The annual average PM2.5 and PM10 concentrations in the study area from 2015 to 2018 were statistically analysed, and the results are shown in Figure 2. Overall, the PM2.5 and PM10 concentrations in the study area decreased each year from 2015 to 2018, with annual average PM2.5 concentrations of 69.9, 62.2, 58.0 and 49.7 μg·m−3, respectively. The annual mean PM10 concentrations were 123.8, 110.6, 108.5 and 100.4 μg·m−3, respectively. The concentration decreased by 23.5 μg·m−3 over four years, with an average annual change of approximately 7.8 μg·m−3. The overall PM2.5/PM10 ratio in the study area reached approximately 0.53, which indicated that PM2.5 was the main component of PM10 in the study area. Moreover, the PM2.5/PM10 ratio decreased each year from 2015 to 2018, with values of 0.56, 0.56, 0.53 and 0.49, respectively, indicating that while the overall PM concentration decreased, and the proportion of PM2.5 to PM10 therefore decreased.
The spatial distribution of the annual mean particle concentration was obtained with the spatial interpolation method, and the results are shown in Figure 3. Overall, the trend of PM concentration in the study area was high in the southeast and low in the northwest. The overall concentrations in Chengde, Zhangjiakou and other cities in the north were low, while those in Beijing, Tianjin and other central cities were slightly higher. Relatively high values were mostly concentrated in Xingtai, Hengshui, Handan, Shijiazhuang, Baoding and other cities in the south.

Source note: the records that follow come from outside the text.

Lemma before_head_app pre suf : NoDup (pre ++ suf) -> before (head suf) (pre ++ suf) = pre.
Proof.
  destruct suf as [|c suf]; simpl; intros Hnd; [by rewrite app_nil_r, before_None|].
  eapply before_middle, NoDup_middle_pre, Hnd.
Qed.

Lemma from_head_app pre suf : NoDup (pre ++ suf) -> from (head suf) (pre ++ suf) = suf.
Proof.
  destruct suf as [|c suf]; simpl; intros Hnd; [by rewrite from_None|].
  eapply from_middle, NoDup_middle_pre, Hnd.
Qed.

Lemma head_from it l : validIter it l -> head (from it l) = it.
Proof.
  destruct it as [c|]; [|by rewrite from_None]. intros Hv. specialize (Hv c eq_refl).
  apply list_elem_of_split_l in Hv as (pre & suf & -> & Hpre).
  by rewrite from_middle.
Qed.

(** Removing a node, and keeping the iterator off it, keeps both parts. *)
Lemma parts_removed c l it :
  NoDup l -> c ∈ l -> validIter it l ->
  before (bumped c l it) (filter (.≠ c) l) = filter (.≠ c) (before it l) /\
  from (bumped c l it) (filter (.≠ c) l) = filter (.≠ c) (from it l) /\
  validIter (bumped c l it) (filter (.≠ c) l).
Proof.
  intros Hnd Hc Hv. apply list_elem_of_split_l in Hc as (pre & suf & -> & Hpre).
  unfold bumped. case_decide as Hit.
  - subst it. rewrite succ_middle, before_middle, from_middle by done.
    rewrite filter_ne_middle by done.
    rewrite (filter_cons_False (.≠ c)) by naive_solver.
    assert (Hsuf : c ∉ suf) by by apply NoDup_app in Hnd as (_ & _ & [? _]%NoDup_cons).
    rewrite !filter_all by (by intros x Hx ->).
    assert (Hnd' : NoDup (pre ++ suf)).
    { rewrite <- (filter_ne_middle _ _ _ Hnd). by apply NoDup_filter. }
    rewrite before_head_app, from_head_app by done. split_and!; [done..|].
    intros d Hd. destruct suf; simplify_eq/=. set_solver.
  - pose proof (before_from it (pre ++ c :: suf)) as E.
    pose proof (head_from _ _ Hv) as Hh. revert E Hh.
    generalize (before it (pre ++ c :: suf)) (from it (pre ++ c :: suf)). intros b f E Hh.
    rewrite <- E in Hnd, Hv |- *. rewrite filter_app.
    assert (Hnd' : NoDup (filter (.≠ c) b ++ filter (.≠ c) f)).
    { rewrite <- filter_app. by apply NoDup_filter. }
    assert (Hhf : head (filter (.≠ c) f) = it).
    { destruct f as [|d f']; simpl in Hh; [done|]. rewrite filter_cons_True; [done|].
      intros ->. by apply Hit. }
    split_and!.
    + rewrite <- Hhf. by apply before_head_app.
    + rewrite <- Hhf. by apply from_head_app.
    + intros d Hd. rewrite <- filter_app. apply list_elem_of_filter. split; [naive_solver|].
      by apply Hv.
Qed.

(** ** Well-formed managers *)

Section facts.
Context {L : Type} `{!IntrusiveList L} `{!IntrusiveListLaws L}.
Implicit Types (s : CMState L).

(** Both iterators can be used, and the connections of the list are those that
    name this manager as theirs. *)
Record wfc s : Prop := {
  wfc_nodup : NoDup (elems s);
  wfc_drain : validIter (drainIterator_ (cm s)) (elems s);
  wfc_idle : validIter (idleIterator_ (cm s)) (elems s);
  wfc_mgr : forall c, c ∈ elems s <-> connectionManager_ (conn s c) = Some (this_ (cm s))
}.

(** The busy and the idle part of the list. *)
Definition busyPart s : list nat := before (idleIterator_ (cm s)) (elems s).
Definition idlePart s : list nat := from (idleIterator_ (cm s)) (elems s).

Definition relinked (l : L) (dr idl : option nat) (m : Manager L) : Manager L :=
  mkManager (this_ m) (callback_ m) l dr idl (notifyPendingShutdown_ m) (timeout_ m)
    (idleConnEarlyDropThreshold_ m).

Lemma elems_erase s c :
  NoDup (elems s) -> c ∈ elems s -> il_elems (il_erase c (conns_ (cm s))) = filter (.≠ c) (elems s).
Proof.
  intros Hnd Hc. apply list_elem_of_split_l in Hc as (pre & suf & E & Hpre).
  rewrite (il_elems_erase pre suf c _ Hpre E), E. symmetry. apply filter_ne_middle. by rewrite <- E.
Qed.

Lemma succ_elems s c : c ∈ elems s -> il_succ c (conns_ (cm s)) = succ (elems s) c.
Proof.
  intros Hc. apply list_elem_of_split_l in Hc as (pre & suf & E & Hpre).
  rewrite (il_succ_spec pre suf c _ Hpre E), E. by rewrite succ_middle.
Qed.

Lemma run_next s c : c ∈ elems s -> next (Some c) s = (Ok (succ (elems s) c), s).
Proof.
  intros Hc. unfold next. rewrite bind_get, bool_decide_true by done.
  by rewrite succ_elems.
Qed.

Lemma run_bumpDrain s c :
  c ∈ elems s ->
  bumpDrain c s =
    (Ok (bool_decide (drainIterator_ (cm s) = Some c)),
     onManager (setDrainIterator (bumped c (elems s) (drainIterator_ (cm s)))) s).
Proof.
  intros Hc. unfold bumpDrain, bumped. rewrite bind_get.
  case_bool_decide as Hd; case_decide; try done.
  - by erewrite bind_Ok by by apply run_next.
  - by destruct s as [[] ? ?].
Qed.

Lemma run_bumpIdle s c :
  c ∈ elems s ->
  bumpIdle c s =
    (Ok tt, onManager (setIdleIterator (bumped c (elems s) (idleIterator_ (cm s)))) s).
Proof.
  intros Hc. unfold bumpIdle, bumped, when. rewrite bind_get.
  case_bool_decide as Hd; case_decide; try done.
  - by erewrite bind_Ok by by apply run_next.
  - by destruct s as [[] ? ?].
Qed.

Lemma run_erase s c :
  c ∈ elems s -> erase c s = (Ok tt, onManager (setConns (il_erase c (conns_ (cm s)))) s).
Proof. intros Hc. unfold erase. by rewrite bind_get, bool_decide_true. Qed.

Definition removedCalls s : list Call :=
  if callback_ (cm s)
  then OnConnectionRemoved :: (if length (elems s) =? 1 then [OnEmpty] else [])
  else [].

(** The state after [removeConnection]. *)
Definition removed (c : nat) s : CMState L :=
  let x := conn s c in
  mkCMState
    (relinked (il_erase c (conns_ (cm s))) (bumped c (elems s) (drainIterator_ (cm s)))
      (bumped c (elems s) (idleIterator_ (cm s))) (cm s))
    (drainHelper_ s)
    (mkEnv (<[c := mkConn (state_ x) None (isBusy x) (getIdleTime x)]> (objects (env s)))
      (delete c (connTimeouts_ (env s))) (inLoop (env s)) (calls (env s) ++ removedCalls s)).

Lemma elems_removed c s : wfc s -> c ∈ elems s ->
  elems (removed c s) = filter (.≠ c) (elems s).
Proof. intros Hwf. apply elems_erase, Hwf. Qed.

Lemma run_removeConnection s c :
  wfc s -> c ∈ elems s -> removeConnection c s = (Ok tt, removed c s).
Proof.
  intros Hwf Hc. unfold removeConnection, when at 1. rewrite bind_get, bool_decide_true.
  2: { by apply wfc_mgr. }
  unfold cancelTimeout. rewrite bind_modify. unfold setConnectionManager. rewrite bind_modify.
  set (s1 := onEnv _ _). assert (Hc1 : c ∈ elems s1) by done.
  erewrite bind_Ok by by apply run_bumpDrain.
  erewrite bind_Ok by by apply run_bumpIdle.
  erewrite bind_Ok by by apply run_erase.
  rewrite bind_get. unfold removed, removedCalls. cbn -[Nat.eqb].
  destruct (callback_ (cm s)); [|by rewrite app_nil_r].
  unfold logCall, when at 1. rewrite bind_modify, bind_get. unfold when, getNumConnections.
  cbn -[Nat.eqb]. unfold elems at 1. cbn -[Nat.eqb].
  rewrite elems_erase by (exact (wfc_nodup _ Hwf) || exact Hc).
  pose proof (length_filter_ne c _ (wfc_nodup s Hwf) Hc) as Hlen.
  replace (length (elems s) =? 1) with (length (filter (.≠ c) (elems s)) =? 0) by by rewrite <- Hlen.
  destruct (_ =? 0); unfold modify, ret, onEnv; simpl; by rewrite <- ?app_assoc.
Qed.

Lemma removeConnection_notmine s c :
  wfc s -> c ∉ elems s -> removeConnection c s = (Ok tt, s).
Proof.
  intros Hwf Hc. unfold removeConnection, when at 1. rewrite bind_get, bool_decide_false; [done|].
  by rewrite <- wfc_mgr.
Qed.

(** The states after [onActivated] and [onDeactivated]. *)
Definition activated (c : nat) s : CMState L :=
  onManager (relinked (il_push_front c (il_erase c (conns_ (cm s)))) (drainIterator_ (cm s))
    (bumped c (elems s) (idleIterator_ (cm s)))) s.

(** An iterator that is the end after the push is moved back onto [c]. *)
Definition backOnto (c : nat) (it : option nat) : option nat :=
  match it with None => Some c | _ => it end.

Definition deactivated (c : nat) s : CMState L :=
  let dr := drainIterator_ (cm s) in
  onManager (relinked (il_push_back c (il_erase c (conns_ (cm s))))
    (if decide (dr = Some c) then backOnto c (succ (elems s) c) else dr)
    (backOnto c (idleIterator_ (cm s)))) s.

Lemma elems_pushed_front s c :
  NoDup (elems s) -> c ∈ elems s ->
  il_elems (il_push_front c (il_erase c (conns_ (cm s)))) = c :: filter (.≠ c) (elems s).
Proof.
  intros Hnd Hc. rewrite il_elems_push_front; rewrite elems_erase by done; [done|].
  apply notin_filter_ne.
Qed.

Lemma elems_pushed_back s c :
  NoDup (elems s) -> c ∈ elems s ->
  il_elems (il_push_back c (il_erase c (conns_ (cm s)))) = filter (.≠ c) (elems s) ++ [c].
Proof.
  intros Hnd Hc. rewrite il_elems_push_back; rewrite elems_erase by done; [done|].
  apply notin_filter_ne.
Qed.

(** After its removal from the list, a connection of this manager may be
    linked again. *)
Lemma not_linked_erased s c :
  wfc s -> c ∈ elems s -> forall s', 
  il_elems (conns_ (cm s')) = filter (.≠ c) (elems s) -> this_ (cm s') = this_ (cm s) ->
  objects (env s') = objects (env s) -> is_linked s' c = false.
Proof.
  intros Hwf Hc s' El Et Eo. unfold is_linked, elems. rewrite El, Et.
  rewrite bool_decide_false by apply notin_filter_ne. simpl.
  unfold conn. rewrite Eo. pose proof (proj1 (wfc_mgr _ Hwf c) Hc) as Hm.
  unfold conn in Hm. rewrite Hm. by rewrite bool_decide_true.
Qed.

Lemma run_onActivated s c : wfc s -> c ∈ elems s -> onActivated c s = (Ok tt, activated c s).
Proof.
  intros Hwf Hc. unfold onActivated. erewrite bind_Ok by by apply run_bumpIdle.
  erewrite bind_Ok by by apply run_erase. unfold push_front. rewrite bind_get.
  rewrite (not_linked_erased s c Hwf Hc); [done| |done..]. exact (elems_erase s c (wfc_nodup _ Hwf) Hc).
Qed.

Lemma run_prevOfEnd s l c : elems s = l ++ [c] -> prevOfEnd s = (Ok (Some c), s).
Proof. intros E. unfold prevOfEnd. by rewrite bind_get, E, last_snoc. Qed.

In 2015, the highest annual average PM2.5 concentration reached Level 6 and was mainly distributed in southern cities of the BTH region, accounting for 14.7% of the total area. Nearly half of the experimental region had concentrations exceeding the Level 2 limit, and regions with Level 4, 3 and 2 concentrations accounted for 20.7%, 30.2% and 1.1%, respectively, of the total area. Compared to 2015, the annual average concentration decreased significantly in 2016; the areas with Grade 5 and 6 concentrations in the south shrank rapidly. In addition, areas with annual average concentrations exceeding the Grade 2 limit decreased to 31.9%, while the areas with Grade 4, 3 and 2 concentrations sequentially expanded towards the south, accounting for 30.0%, 26.0% and 12.1%, respectively, of the total area. In 2017, the Level 5 concentration range contracted slightly, with an annual average concentration of 23.5% in the area, exceeding the Level 2 limit, and the areas of Level 4, 3 and 2 concentrations continued to expand southwards, accounting for 32.0%, 26.2% and 18.3%, respectively, of the area. In 2018, the annual average concentration declined considerably, and the areas of Grade 4, 3 and 2 concentrations continued to expand from north to south, with the corresponding areas accounting for 41.8%, 33.6% and 24.4%, respectively, of the total area. However, most of these areas exhibited excellent and good air quality conditions.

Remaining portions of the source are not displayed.